### [Your goal]
Among the entries below, one stretch runs from the line that contains "rewrite (proj2 Hm) by lia." through the line that contains "eapply Z.lt_le_trans; [apply". Repeat that stretch exactly, ends included, and only that.
--- Data to use ---
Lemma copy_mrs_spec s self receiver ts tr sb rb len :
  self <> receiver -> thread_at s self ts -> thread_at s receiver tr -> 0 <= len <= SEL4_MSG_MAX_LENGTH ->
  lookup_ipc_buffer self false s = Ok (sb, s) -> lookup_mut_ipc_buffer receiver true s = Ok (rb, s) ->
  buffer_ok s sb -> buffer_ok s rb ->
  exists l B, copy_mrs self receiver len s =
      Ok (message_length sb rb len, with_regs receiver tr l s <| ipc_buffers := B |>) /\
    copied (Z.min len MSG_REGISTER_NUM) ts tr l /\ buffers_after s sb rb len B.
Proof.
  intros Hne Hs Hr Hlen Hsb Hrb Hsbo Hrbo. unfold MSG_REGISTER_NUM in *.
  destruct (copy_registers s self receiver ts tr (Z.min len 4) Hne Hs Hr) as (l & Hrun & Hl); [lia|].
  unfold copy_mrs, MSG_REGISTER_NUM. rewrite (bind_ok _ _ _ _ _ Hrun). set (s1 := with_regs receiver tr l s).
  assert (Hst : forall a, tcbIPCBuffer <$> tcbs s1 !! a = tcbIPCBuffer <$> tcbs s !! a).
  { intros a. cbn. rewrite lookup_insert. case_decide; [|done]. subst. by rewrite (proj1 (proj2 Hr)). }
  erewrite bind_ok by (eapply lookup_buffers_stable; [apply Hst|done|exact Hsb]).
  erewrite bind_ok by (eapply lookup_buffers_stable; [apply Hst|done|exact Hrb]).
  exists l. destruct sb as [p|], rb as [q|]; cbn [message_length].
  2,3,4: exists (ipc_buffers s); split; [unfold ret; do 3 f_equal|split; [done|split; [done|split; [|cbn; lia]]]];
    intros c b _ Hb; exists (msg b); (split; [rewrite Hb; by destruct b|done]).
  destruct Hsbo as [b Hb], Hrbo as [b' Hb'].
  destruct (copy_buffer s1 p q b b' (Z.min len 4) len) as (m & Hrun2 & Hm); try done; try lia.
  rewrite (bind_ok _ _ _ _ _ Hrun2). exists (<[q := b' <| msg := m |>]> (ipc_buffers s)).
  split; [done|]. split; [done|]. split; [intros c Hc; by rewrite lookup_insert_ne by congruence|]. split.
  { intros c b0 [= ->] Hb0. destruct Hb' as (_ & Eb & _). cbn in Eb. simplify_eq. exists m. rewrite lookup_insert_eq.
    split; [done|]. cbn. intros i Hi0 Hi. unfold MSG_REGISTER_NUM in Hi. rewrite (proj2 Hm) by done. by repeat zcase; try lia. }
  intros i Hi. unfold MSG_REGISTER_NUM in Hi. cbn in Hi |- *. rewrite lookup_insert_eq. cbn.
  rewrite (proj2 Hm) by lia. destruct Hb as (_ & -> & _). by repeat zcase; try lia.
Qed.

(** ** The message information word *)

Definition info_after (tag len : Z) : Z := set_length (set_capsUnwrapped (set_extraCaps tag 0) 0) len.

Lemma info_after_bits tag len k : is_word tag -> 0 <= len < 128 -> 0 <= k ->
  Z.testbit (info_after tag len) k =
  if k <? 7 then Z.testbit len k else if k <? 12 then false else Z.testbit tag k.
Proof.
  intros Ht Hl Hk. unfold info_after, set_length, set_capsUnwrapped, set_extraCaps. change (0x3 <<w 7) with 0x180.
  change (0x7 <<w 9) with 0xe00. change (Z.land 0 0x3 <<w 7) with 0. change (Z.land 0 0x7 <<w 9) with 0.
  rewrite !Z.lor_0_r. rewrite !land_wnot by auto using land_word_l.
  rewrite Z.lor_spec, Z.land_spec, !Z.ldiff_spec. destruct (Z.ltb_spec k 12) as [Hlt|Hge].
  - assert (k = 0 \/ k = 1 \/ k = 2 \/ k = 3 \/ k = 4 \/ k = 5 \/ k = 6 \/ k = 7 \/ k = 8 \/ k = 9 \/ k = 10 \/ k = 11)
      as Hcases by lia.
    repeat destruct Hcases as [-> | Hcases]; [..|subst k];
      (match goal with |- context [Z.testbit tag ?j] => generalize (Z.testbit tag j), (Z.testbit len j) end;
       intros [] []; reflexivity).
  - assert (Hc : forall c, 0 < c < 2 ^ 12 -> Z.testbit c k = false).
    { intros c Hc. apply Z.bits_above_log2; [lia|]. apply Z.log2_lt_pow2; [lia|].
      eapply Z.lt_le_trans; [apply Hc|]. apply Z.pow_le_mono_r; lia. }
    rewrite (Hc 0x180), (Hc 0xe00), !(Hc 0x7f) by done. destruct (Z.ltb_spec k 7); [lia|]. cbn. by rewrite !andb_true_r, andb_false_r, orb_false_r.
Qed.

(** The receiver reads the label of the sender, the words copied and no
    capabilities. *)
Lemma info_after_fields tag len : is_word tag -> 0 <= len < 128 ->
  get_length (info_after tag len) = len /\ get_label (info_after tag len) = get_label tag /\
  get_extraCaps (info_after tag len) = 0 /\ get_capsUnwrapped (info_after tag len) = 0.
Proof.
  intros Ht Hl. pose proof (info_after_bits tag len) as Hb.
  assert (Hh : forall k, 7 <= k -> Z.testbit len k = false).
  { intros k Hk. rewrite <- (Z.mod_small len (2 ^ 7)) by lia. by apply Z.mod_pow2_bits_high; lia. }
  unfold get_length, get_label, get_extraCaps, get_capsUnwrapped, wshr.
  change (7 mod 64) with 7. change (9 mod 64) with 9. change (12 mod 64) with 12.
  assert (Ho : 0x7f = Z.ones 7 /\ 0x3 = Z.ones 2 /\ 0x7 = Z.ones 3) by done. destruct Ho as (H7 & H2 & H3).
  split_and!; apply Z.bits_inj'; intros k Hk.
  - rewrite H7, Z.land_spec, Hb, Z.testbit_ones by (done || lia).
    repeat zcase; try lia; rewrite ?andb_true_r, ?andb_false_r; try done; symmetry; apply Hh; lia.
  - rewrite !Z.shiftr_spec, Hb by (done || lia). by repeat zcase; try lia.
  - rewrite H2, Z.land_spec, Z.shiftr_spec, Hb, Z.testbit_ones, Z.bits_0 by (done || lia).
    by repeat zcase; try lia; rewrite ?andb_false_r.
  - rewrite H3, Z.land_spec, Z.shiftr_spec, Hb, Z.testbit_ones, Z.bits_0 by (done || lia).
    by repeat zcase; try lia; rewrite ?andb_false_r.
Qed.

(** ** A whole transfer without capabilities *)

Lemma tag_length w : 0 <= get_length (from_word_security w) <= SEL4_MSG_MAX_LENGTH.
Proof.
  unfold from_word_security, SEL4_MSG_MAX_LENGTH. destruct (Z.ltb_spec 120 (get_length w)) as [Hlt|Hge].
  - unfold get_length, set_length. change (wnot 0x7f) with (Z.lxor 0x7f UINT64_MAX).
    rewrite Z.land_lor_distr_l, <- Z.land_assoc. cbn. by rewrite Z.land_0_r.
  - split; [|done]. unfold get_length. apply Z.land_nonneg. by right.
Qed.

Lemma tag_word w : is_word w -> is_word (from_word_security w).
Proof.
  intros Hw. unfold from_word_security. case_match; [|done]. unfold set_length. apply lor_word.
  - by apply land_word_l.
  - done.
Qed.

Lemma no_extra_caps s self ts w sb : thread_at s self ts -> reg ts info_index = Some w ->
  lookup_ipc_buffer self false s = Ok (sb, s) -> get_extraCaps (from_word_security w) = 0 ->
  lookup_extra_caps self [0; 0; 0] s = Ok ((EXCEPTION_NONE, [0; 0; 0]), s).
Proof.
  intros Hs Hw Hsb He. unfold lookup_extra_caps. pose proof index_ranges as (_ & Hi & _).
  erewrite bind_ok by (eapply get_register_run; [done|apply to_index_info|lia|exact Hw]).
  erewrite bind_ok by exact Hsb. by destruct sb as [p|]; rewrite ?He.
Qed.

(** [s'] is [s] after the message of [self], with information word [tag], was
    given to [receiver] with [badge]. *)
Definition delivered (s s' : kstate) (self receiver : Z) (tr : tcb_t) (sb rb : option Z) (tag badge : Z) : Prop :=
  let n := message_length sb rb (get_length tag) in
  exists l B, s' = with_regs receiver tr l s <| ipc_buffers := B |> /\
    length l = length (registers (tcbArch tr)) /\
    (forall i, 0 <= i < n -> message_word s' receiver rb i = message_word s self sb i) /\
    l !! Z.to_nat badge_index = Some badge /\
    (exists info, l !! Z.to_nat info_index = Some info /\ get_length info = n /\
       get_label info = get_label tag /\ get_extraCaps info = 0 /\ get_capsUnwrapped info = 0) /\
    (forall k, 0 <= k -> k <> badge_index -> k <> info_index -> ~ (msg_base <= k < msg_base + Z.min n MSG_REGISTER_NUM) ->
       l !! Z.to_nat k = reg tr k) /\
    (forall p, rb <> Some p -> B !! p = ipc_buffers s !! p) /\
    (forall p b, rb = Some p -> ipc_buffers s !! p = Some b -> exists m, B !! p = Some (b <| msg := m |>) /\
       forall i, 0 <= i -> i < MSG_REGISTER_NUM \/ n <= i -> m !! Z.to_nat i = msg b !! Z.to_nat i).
---
### [Your response]
  rewrite (proj2 Hm) by lia. destruct Hb as (_ & -> & _). by repeat zcase; try lia.
Qed.

(** ** The message information word *)

Definition info_after (tag len : Z) : Z := set_length (set_capsUnwrapped (set_extraCaps tag 0) 0) len.

Lemma info_after_bits tag len k : is_word tag -> 0 <= len < 128 -> 0 <= k ->
  Z.testbit (info_after tag len) k =
  if k <? 7 then Z.testbit len k else if k <? 12 then false else Z.testbit tag k.
Proof.
  intros Ht Hl Hk. unfold info_after, set_length, set_capsUnwrapped, set_extraCaps. change (0x3 <<w 7) with 0x180.
  change (0x7 <<w 9) with 0xe00. change (Z.land 0 0x3 <<w 7) with 0. change (Z.land 0 0x7 <<w 9) with 0.
  rewrite !Z.lor_0_r. rewrite !land_wnot by auto using land_word_l.
  rewrite Z.lor_spec, Z.land_spec, !Z.ldiff_spec. destruct (Z.ltb_spec k 12) as [Hlt|Hge].
  - assert (k = 0 \/ k = 1 \/ k = 2 \/ k = 3 \/ k = 4 \/ k = 5 \/ k = 6 \/ k = 7 \/ k = 8 \/ k = 9 \/ k = 10 \/ k = 11)
      as Hcases by lia.
    repeat destruct Hcases as [-> | Hcases]; [..|subst k];
      (match goal with |- context [Z.testbit tag ?j] => generalize (Z.testbit tag j), (Z.testbit len j) end;
       intros [] []; reflexivity).
  - assert (Hc : forall c, 0 < c < 2 ^ 12 -> Z.testbit c k = false).
    { intros c Hc. apply Z.bits_above_log2; [lia|]. apply Z.log2_lt_pow2; [lia|].
      eapply Z.lt_le_trans; [apply Hc|]. apply Z.pow_le_mono_r; lia. }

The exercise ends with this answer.